(** * gridstatus EIA client: paged fetch and dataset transforms

    A shallow embedding of [gridstatus/eia.py]: [EIA.__init__],
    [EIA._fetch_page], [EIA.get_dataset] with its nested
    [fetch_page_wrapper], [_handle_time], [_handle_region_data],
    [_handle_rto_interchange] and [DATASET_HANDLERS].

    Python objects that are mutated in place (the header dicts) live in a
    heap indexed by object identity.  The thread pool is a scheduler-driven
    step function: a schedule says which thread moves next, one Python
    statement at a time.  pandas tables are column labels plus rows of
    cells. *)

From Stdlib Require Import ZArith String Ascii List Permutation Sorted Lia.
From stdpp Require Import base option list gmap strings sorting.

#[local] Set Warnings "-register-all,-clear-no-such-hyp".
#[local] Set Default Proof Using "Type".
Local Open Scope string_scope.
Local Open Scope list_scope.
Local Open Scope stdpp_scope.
Local Open Scope Z_scope.

(** ** Exceptions and the error monad *)

Inductive exn :=
| KeyError (key : string)
| ValueError (msg : string)
| TypeError (msg : string)
| JSONDecodeError
| RequestException (msg : string)
| WouldBlock
| Unmodelled (what : string).

Inductive res (A : Type) :=
| Ok (a : A)
| Raise (e : exn).
Arguments Ok {A} a.
Arguments Raise {A} e.

#[global] Instance res_ret : MRet res := fun A a => Ok a.
#[global] Instance res_bind : MBind res := fun A B f m =>
  match m with Ok a => f a | Raise e => Raise e end.
#[global] Instance res_fmap : FMap res := fun A B f m =>
  match m with Ok a => Ok (f a) | Raise e => Raise e end.

Definition is_ok {A} (r : res A) : bool :=
  match r with Ok _ => true | Raise _ => false end.

(** [[f(x) for x in l]]: the first exception, in list order, escapes. *)
Fixpoint res_all {A} (l : list (res A)) : res (list A) :=
  match l with
  | [] => Ok []
  | r :: l' => a ← r; as' ← res_all l'; Ok (a :: as')
  end.

(** ** Cells and tables *)

(** A cell of a table.  [VNull] stands for every pandas missing value
    ([None], [NaN], [NaT], [<NA>]).  [VFloat n d] is the exact quotient
    [n / d]; [VTime ns] is a [datetime64[ns, UTC]] instant. *)
Inductive value :=
| VNull
| VStr (s : string)
| VInt (z : Z)
| VFloat (num : Z) (den : positive)
| VTime (ns : Z).

#[global] Instance value_eq_dec : EqDecision value.
Proof. solve_decision. Defined.

(** One JSON object of [response["data"]]. *)
Definition record := list (string * value).

Record DataFrame := mkDataFrame {
  columns : list string;
  rows : list (list value)
}.

Definition nrows (df : DataFrame) : nat := length (rows df).

(** Keep the first occurrence of every label. *)
Fixpoint first_seen (l : list string) : list string :=
  match l with
  | [] => []
  | x :: l' => x :: filter (fun y => y ≠ x) (first_seen l')
  end.

Fixpoint assoc {A} (k : string) (l : list (string * A)) : option A :=
  match l with
  | [] => None
  | (k', v) :: l' => if decide (k' = k) then Some v else assoc k l'
  end.

Fixpoint index_of (c : string) (l : list string) : option nat :=
  match l with
  | [] => None
  | x :: l' => if decide (x = c) then Some 0%nat else S <$> index_of c l'
  end.

Definition cell_at (row : list value) (i : nat) : value := nth i row VNull.

(** [pd.DataFrame(list_of_dicts)]: columns are the keys in order of first
    appearance, absent keys read as missing. *)
Definition DataFrame_of (data : list record) : DataFrame :=
  let cols := first_seen (flat_map (map fst) data) in
  {| columns := cols;
     rows := map (fun r => map (fun c => default VNull (assoc c r)) cols) data |}.

Definition reindex_row (from to : list string) (row : list value) : list value :=
  map (fun c => match index_of c from with
                | Some i => cell_at row i
                | None => VNull
                end) to.

(** [pd.concat(dfs, ignore_index=True)]: outer join on the columns, rows
    stacked in argument order. *)
Definition pd_concat (dfs : list DataFrame) : DataFrame :=
  let cols := first_seen (flat_map columns dfs) in
  {| columns := cols;
     rows := flat_map (fun df => map (reindex_row (columns df) cols) (rows df)) dfs |}.

(** *** Ordering of cells

    The order pandas sorts and groups by: numbers by value, then strings by
    code point, then instants, missing values last. *)

Definition rank (v : value) : Z :=
  match v with
  | VInt _ | VFloat _ _ => 0
  | VStr _ => 1
  | VTime _ => 2
  | VNull => 3
  end.

Definition num_of (v : value) : Z * positive :=
  match v with
  | VInt z => (z, 1%positive)
  | VFloat n d => (n, d)
  | _ => (0, 1%positive)
  end.

Definition value_leb (a b : value) : bool :=
  match a, b with
  | VStr s1, VStr s2 => String.leb s1 s2
  | VTime t1, VTime t2 => t1 <=? t2
  | VNull, VNull => true
  | (VInt _ | VFloat _ _), (VInt _ | VFloat _ _) =>
      fst (num_of a) * Z.pos (snd (num_of b)) <=? fst (num_of b) * Z.pos (snd (num_of a))
  | _, _ => rank a <? rank b
  end.

(** Tuples of cells, compared left to right. *)
Fixpoint lex_leb (a b : list value) : bool :=
  match a, b with
  | [], _ => true
  | _ :: _, [] => false
  | x :: a', y :: b' =>
      if negb (value_leb y x) then true
      else if negb (value_leb x y) then false
      else lex_leb a' b'
  end.

Definition eqvb {A} (leb : A -> A -> bool) (x y : A) : bool := leb x y && leb y x.

Fixpoint insert_by {A} (leb : A -> A -> bool) (x : A) (l : list A) : list A :=
  match l with
  | [] => [x]
  | y :: l' => if leb x y then x :: y :: l' else y :: insert_by leb x l'
  end.

(** A stable sort: equal elements keep their order. *)
Definition stable_sort {A} (leb : A -> A -> bool) (l : list A) : list A :=
  foldr (insert_by leb) [] l.

(** The distinct elements, each at its first occurrence. *)
Fixpoint nub_by {A} (eqb : A -> A -> bool) (l : list A) : list A :=
  match l with
  | [] => []
  | x :: l' => x :: filter (fun y => eqb x y = false) (nub_by eqb l')
  end.

(** *** Column access *)

Fixpoint positions_from (n : nat) (c : string) (l : list string) : list nat :=
  match l with
  | [] => []
  | x :: l' => if decide (x = c) then n :: positions_from (S n) c l'
               else positions_from (S n) c l'
  end.

Definition positions (c : string) (l : list string) : list nat := positions_from 0 c l.

(** The position of the one column labelled [c]. *)
Definition col_pos (df : DataFrame) (c : string) : res nat :=
  match positions c (columns df) with
  | [] => Raise (KeyError c)
  | [i] => Ok i
  | _ => Raise (ValueError "label is not unique")
  end.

________

▶ [WORK ORDER] Retype the records above, but only those lines that fall between the line containing "statement at a" and the line containing "#[global] Instance res_ret", with both of those lines included, exactly as written.

▶ [PROBLEM SOLUTION]
    statement at a time.  pandas tables are column labels plus rows of
    cells. *)

From Stdlib Require Import ZArith String Ascii List Permutation Sorted Lia.
From stdpp Require Import base option list gmap strings sorting.

#[local] Set Warnings "-register-all,-clear-no-such-hyp".
#[local] Set Default Proof Using "Type".
Local Open Scope string_scope.
Local Open Scope list_scope.
Local Open Scope stdpp_scope.
Local Open Scope Z_scope.

(** ** Exceptions and the error monad *)

Inductive exn :=
| KeyError (key : string)
| ValueError (msg : string)
| TypeError (msg : string)
| JSONDecodeError
| RequestException (msg : string)
| WouldBlock
| Unmodelled (what : string).

Inductive res (A : Type) :=
| Ok (a : A)
| Raise (e : exn).
Arguments Ok {A} a.
Arguments Raise {A} e.

#[global] Instance res_ret : MRet res := fun A a => Ok a.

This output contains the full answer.